EXERCISE DETAILS
Within the listing below, how many lines contain the word "global"? Answer with the number only.

DATA RECORDS

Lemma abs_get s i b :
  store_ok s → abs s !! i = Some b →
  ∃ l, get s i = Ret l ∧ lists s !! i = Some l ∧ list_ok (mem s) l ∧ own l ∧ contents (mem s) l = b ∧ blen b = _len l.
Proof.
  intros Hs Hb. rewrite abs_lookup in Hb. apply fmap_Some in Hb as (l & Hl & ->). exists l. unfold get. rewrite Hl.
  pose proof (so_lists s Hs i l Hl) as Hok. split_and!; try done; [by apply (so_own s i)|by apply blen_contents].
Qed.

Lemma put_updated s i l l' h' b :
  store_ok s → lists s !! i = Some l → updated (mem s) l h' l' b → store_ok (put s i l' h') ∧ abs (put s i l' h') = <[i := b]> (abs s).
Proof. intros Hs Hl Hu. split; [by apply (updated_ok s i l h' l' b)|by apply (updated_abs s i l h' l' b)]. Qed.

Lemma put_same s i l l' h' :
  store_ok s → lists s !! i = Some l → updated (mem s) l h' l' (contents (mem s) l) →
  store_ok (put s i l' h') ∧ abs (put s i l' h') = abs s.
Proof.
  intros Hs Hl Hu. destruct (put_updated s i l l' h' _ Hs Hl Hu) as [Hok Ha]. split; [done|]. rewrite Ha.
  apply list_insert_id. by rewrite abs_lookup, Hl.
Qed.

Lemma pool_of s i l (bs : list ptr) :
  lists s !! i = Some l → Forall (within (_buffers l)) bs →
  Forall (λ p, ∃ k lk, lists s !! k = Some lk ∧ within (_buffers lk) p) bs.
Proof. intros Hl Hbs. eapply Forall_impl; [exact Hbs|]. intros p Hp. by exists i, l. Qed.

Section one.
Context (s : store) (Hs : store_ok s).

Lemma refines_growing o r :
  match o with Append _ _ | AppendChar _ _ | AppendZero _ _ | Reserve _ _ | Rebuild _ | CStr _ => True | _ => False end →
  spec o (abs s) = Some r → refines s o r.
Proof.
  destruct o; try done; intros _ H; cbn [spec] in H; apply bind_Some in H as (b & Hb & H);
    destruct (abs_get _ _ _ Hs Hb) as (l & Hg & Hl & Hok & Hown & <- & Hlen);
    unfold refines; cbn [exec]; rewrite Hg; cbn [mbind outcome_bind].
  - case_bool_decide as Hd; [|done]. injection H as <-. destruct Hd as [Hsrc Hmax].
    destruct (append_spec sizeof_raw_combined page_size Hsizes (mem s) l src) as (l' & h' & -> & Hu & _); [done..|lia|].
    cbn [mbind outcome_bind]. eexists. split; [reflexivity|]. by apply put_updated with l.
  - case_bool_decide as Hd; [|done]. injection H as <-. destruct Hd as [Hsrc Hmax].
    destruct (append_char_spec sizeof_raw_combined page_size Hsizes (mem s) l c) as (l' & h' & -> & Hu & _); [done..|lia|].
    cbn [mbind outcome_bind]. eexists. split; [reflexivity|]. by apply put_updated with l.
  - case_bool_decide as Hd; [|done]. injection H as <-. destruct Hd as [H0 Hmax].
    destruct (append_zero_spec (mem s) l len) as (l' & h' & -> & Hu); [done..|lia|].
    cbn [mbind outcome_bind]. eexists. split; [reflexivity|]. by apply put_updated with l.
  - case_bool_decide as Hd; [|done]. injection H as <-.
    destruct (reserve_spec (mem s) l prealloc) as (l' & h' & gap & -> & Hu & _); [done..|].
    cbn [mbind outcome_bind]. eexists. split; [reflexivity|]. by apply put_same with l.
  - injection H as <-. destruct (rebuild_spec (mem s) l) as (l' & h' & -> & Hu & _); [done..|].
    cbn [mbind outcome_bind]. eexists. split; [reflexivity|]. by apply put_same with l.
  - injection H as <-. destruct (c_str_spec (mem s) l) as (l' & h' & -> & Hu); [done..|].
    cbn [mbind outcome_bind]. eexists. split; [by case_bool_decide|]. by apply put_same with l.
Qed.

...

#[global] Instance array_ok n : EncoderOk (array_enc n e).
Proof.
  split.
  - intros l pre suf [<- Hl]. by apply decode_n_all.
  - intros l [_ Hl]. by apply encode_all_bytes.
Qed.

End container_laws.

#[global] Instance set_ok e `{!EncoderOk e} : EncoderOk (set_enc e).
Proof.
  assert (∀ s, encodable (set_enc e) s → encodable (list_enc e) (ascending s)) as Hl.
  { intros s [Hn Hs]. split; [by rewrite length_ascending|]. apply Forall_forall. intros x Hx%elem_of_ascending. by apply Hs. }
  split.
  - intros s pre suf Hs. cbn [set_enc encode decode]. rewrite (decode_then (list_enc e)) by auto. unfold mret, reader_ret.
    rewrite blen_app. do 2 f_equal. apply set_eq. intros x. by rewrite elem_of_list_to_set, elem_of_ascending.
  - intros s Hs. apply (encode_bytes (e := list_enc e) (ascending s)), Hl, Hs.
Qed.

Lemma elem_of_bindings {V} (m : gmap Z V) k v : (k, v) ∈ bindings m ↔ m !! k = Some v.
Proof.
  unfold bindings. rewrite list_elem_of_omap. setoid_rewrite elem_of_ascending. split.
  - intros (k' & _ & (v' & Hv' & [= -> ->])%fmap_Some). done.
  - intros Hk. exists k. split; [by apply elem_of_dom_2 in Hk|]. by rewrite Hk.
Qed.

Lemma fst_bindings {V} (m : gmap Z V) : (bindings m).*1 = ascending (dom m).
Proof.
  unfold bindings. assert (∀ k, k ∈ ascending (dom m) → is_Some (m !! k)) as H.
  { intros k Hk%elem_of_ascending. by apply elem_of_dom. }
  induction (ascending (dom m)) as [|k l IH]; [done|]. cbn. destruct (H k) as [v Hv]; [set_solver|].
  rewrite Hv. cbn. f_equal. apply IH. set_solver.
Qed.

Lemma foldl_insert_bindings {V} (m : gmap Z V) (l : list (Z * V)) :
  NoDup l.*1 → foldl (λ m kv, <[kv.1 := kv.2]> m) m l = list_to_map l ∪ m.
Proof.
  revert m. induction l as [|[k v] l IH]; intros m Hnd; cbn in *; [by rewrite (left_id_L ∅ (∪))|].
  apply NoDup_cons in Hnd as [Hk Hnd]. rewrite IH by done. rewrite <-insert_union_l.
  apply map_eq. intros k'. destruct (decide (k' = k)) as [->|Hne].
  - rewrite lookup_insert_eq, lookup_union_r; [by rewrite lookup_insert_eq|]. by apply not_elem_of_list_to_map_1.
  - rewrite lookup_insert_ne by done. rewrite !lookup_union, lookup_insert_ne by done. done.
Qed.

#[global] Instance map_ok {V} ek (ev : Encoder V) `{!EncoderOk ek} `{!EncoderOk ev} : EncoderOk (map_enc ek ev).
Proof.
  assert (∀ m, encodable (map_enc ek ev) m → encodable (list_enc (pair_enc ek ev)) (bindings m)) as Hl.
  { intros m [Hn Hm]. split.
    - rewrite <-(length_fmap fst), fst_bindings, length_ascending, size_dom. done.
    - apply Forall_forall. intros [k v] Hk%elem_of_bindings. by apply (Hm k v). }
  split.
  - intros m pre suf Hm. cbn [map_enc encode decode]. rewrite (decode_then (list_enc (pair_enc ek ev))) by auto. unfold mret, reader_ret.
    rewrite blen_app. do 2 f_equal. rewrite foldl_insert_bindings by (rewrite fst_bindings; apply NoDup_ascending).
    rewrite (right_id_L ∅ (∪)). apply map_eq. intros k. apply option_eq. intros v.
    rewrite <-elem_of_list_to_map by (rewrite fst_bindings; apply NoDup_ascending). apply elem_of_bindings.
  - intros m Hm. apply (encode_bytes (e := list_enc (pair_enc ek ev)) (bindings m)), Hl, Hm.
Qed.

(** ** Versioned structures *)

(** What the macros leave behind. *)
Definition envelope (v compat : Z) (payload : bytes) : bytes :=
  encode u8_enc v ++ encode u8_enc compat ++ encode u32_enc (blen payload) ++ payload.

...

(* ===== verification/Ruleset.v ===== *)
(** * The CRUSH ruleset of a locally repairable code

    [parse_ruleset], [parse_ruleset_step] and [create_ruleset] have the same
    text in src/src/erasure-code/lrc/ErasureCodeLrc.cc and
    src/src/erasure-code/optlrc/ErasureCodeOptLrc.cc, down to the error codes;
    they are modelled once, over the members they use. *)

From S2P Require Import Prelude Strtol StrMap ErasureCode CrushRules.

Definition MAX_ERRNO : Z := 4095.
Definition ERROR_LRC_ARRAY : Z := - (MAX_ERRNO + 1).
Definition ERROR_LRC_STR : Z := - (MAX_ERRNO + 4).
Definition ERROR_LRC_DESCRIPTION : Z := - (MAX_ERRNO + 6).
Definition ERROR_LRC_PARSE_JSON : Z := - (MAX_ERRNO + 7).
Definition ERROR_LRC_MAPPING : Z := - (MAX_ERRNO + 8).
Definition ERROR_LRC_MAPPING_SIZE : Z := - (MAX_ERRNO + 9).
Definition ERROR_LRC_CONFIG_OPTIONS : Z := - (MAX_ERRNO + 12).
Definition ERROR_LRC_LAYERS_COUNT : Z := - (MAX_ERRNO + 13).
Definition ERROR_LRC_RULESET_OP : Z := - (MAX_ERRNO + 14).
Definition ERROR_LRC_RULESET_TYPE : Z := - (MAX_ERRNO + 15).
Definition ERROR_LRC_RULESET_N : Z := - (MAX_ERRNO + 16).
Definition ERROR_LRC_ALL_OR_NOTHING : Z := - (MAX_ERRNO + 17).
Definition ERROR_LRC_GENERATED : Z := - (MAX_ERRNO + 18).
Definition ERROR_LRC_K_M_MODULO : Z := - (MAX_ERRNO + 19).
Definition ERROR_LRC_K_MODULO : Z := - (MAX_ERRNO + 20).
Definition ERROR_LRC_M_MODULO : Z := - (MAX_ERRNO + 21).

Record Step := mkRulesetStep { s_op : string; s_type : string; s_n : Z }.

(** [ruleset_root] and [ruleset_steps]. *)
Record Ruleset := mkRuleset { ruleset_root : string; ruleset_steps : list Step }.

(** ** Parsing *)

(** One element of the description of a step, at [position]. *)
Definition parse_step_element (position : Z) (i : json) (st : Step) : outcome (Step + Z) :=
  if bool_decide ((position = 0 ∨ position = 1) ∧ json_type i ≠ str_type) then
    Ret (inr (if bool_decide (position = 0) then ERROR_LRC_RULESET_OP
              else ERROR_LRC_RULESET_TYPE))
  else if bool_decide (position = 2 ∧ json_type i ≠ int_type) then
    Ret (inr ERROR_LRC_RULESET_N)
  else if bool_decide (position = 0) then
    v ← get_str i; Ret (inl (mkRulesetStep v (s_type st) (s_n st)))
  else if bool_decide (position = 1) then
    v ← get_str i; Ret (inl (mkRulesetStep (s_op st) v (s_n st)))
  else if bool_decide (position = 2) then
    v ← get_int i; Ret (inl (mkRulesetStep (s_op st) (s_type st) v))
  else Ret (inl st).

OUTPUT FOR THIS TASK
3